Hırs ve azim insan hayatı için çok önemli iki duygudur. Azmin yoldan çıktığı yerde hırsın işin içine girdiğini söylemek mümkündür. Bu yüzden aslında her ikisi de birbirini barındırabilmektedir. Öyle ki hırslı insanlar azimli olduğu gibi, azimli insanların da hırsı vardır.
Hırs sınır tanımayıp insanları kırabilen, daha kısa vadede hedefe ulaşma isteği iken, azim uzun soluklu ve kendi yolunda yürüyen insanın işidir. Azimli insanların hedefi kendini geliştirmeye çalışmak ve ulaşmak istediği yere yavaş yavaş gelebilmek iken, hırslı insanların hedefi diğer insanları geçmek ve onların ulaşamadığı yerlere bir an önce ulaşmaktır. Bu nedenle hırslı insan başka insanlarla yarışırken, azimli insanın yarışı kendi içinde olmaktadır.

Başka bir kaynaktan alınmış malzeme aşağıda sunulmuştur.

(** An answered question leaves two user rows: the answer, and the bare response again as
    the prompt of the turn it resumes. *)
Lemma an_answer_is_recorded_twice :
  let s := insert_pending_ask (mkAskRow (lit "q") (lit "chat") (lit "Which one?") [] PENDING) empty in
  let w := (resume_mission_turn turn (lit "the first") None [] (new_world s)).1 in
  row_content <$> base.filter (fun r => row_role r = USER) (rows (store w))
  = [lit "Answer to question 'Which one?': the first"; lit "the first"].
Proof. by vm_compute. Qed.

Lemma show_N_inj m n : show_N m = show_N n -> m = n.
Proof.
  intros H. pose proof (proj2 (proj2 (show_N_digits m))) as Hm.
  rewrite H, (proj2 (proj2 (show_N_digits n))) in Hm. congruence.
Qed.

Lemma transcript_matches_stream_witness :
  transcript turn (store first)
    = [(ASSISTANT, lit "Let me look."); (TOOL, lit "1" ++ NEWLINE :: lit "ran list_files")] /\
  visible (transcript turn (store first))
  = visible (shown (foldl show (mkShown (transcript turn empty) None) (events first))).
Proof.
  split; [by vm_compute|].
  apply (transcript_matches_stream turn (lit "what is here?") empty).
  - done.
  - intros m n H. apply Nat2N.inj. by apply show_N_inj.
  - intros n x Hx. by apply elem_of_nil in Hx.
  - done.
Defined.


(** The rows of the second turn's end. *)
Definition rows_after : list Row := list_chat_messages (lit "chat") (store second).

Lemma history_is_paired_witness :
  length (base.filter (fun m => role m = Tool) (history_of rows_after ∅)) = 2 /\
  forall m cs c, m ∈ history_of rows_after ∅ -> tool_calls m = Some cs -> c ∈ cs ->
    exists m', m' ∈ history_of rows_after ∅ /\ role m' = Tool /\ tool_call_id m' = Some (call_id c).
Proof.
  split; [by vm_compute|].
  refine (proj1 (HistoryProps.history_is_paired rows_after ∅ _)).
  intros json l Hl. cbn in *. by rewrite Hl.
Defined.
End Demo.
Definition child_system_prompt (d : ChildDeps) (s : SubAgentSpec) : Str :=
  lit "You are a sub-agent (type " ++ subagent_type s ++ lit ") spawned for one routine: "
  ++ description s ++ lit "." ++ NL
  ++ lit "You work in your own directory (" ++ Fs.path_str (cwd s)
  ++ lit ") and your own conversation; the agent that spawned you only sees your final reply." ++ NL
  ++ lit "Use tools until the routine is done, then answer with the result as plain text." ++ NL ++ NL
  ++ system_prompt d.

Definition div_ceil4 (n : nat) : N := (N.of_nat n + 3) / 4.
Definition estimate_tokens (r : CompletionResponse) : N :=
  div_ceil4 (length (resp_content r)
             + sum_list ((fun c => length (call_name c) + length (json_text (arguments c)))
                           <$> resp_tool_calls r)).

(** A model call and a tool call may unwind. *)
Definition ask_model (r : CompletionRequest) : C (result Str CompletionResponse) := fun w =>
  let n := length (requests (world w)) in
  let w := set_world (push_request r (world w)) w in
  match model_unwinds n with
  | Some message => (w, Unwound message)
  | None => (w, On (complete_once n r))
  end.

Definition call_tool (c : LlmToolCall) : C (result Str (Str * option Str)) := fun w =>
  match tool_unwinds (length (executed (world w))) with
  | Some message => (set_world (push_executed c (world w)) w, Unwound message)
  | None => lift (execute_call c) w
  end.

(** The row of a message in the child's own conversation. *)
Definition child_row (what role content : Str) (calls : option Str) : C Str :=
  id ← lift uuid; r ← get;
  _ ← recorded what (insert_message id (Record_.id (spec r)) role content calls);
  mret id.

(** One call of a reply. *)
Definition run_child_call (call : LlmToolCall) (index : nat) (records : list ChatToolCall) (msg : Str)
    : C (list ChatToolCall * Message) :=
  _ ← stop_if_cancelled;
  _ ← charged charge_tool_call;
  r ← get; _ ← put (set_activity (lit "running " ++ call_name call) r); _ ← publish_;
  result ← call_tool call;
  let '(body, st, d) :=
    match result with Ok (output, d) => (output, Finished, d) | Err e => (e, Error, None) end in
  _ ← child_row (lit "failed to record the child tool result") TOOL (tool_row (call_id call) body) None;
  let records := alter (settle st body d) index records in
  _ ← recorded (lit "failed to record the child tool status") (persist_tool_call_records msg records);
  mret (records, mkMessage Tool body None (Some (call_id call)) (Some st) None).

Fixpoint run_child_calls (calls : list LlmToolCall) (index : nat) (records : list ChatToolCall) (msg : Str)
    (history : list Message) : C (list Message) :=
  match calls with
  | [] => mret history
  | call :: calls =>
      r ← run_child_call call index records msg;
      let '(records, m) := r in
      run_child_calls calls (S index) records msg (history ++ [m])
  end.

Yapılan bir araştırmada bir grup öğrencinin başarıları ve aldıkları notlar ödüllendirilirken, bir grup öğrencinin çalışma gayreti ödüllendirilmiş ve iyi notlar alamasalar da gayret gösterdikleri durumlarda takdir edilmişler. Uzun vadede bakıldığında gayretleri takdir edilen öğrencilerin, başarılarının, başarıları takdir edilen öğrencilerden daha ileri gittiği bulunmuş. Bu da göstermektedir ki azimli insanların bu gayreti olumsuz sonuçlar içermediği halde hırslı insanlar çevrelerindekileri kırabilmekte, doğru yoldan uzaklaşabilmekte, azimli insan ise çevresindeki insanları da kazanarak takım halinde ileriye gidebilmektedir. Bu nedenle azimli insanlar sağlıklı sonuçlara yavaş yavaş ilerlerken hırslı insanların hırsı onlarda kaygı, endişe, depresyon ya da kimi zaman intiharlara kadar varan duygusal problemlere yol açabilmektedir.
Sonuçta hırs ve azim aile tarafından kazandırılan duygular olduğu için çocuklarımızı yetiştirirken onlara başarma konusunda ufak hedefler koyup, bunları başararak motive olmalarını sağlamalı, başarılarını takdir ederken, başarısızlığın da yaşanabileceği göstermeli, önemli olanın başarısızlıktan ders almak olduğunu anlatabilmeliyiz. Böylelikle hırsın gözünü kör ettiği insanlar değil, azimli insanlar yaratmış oluruz.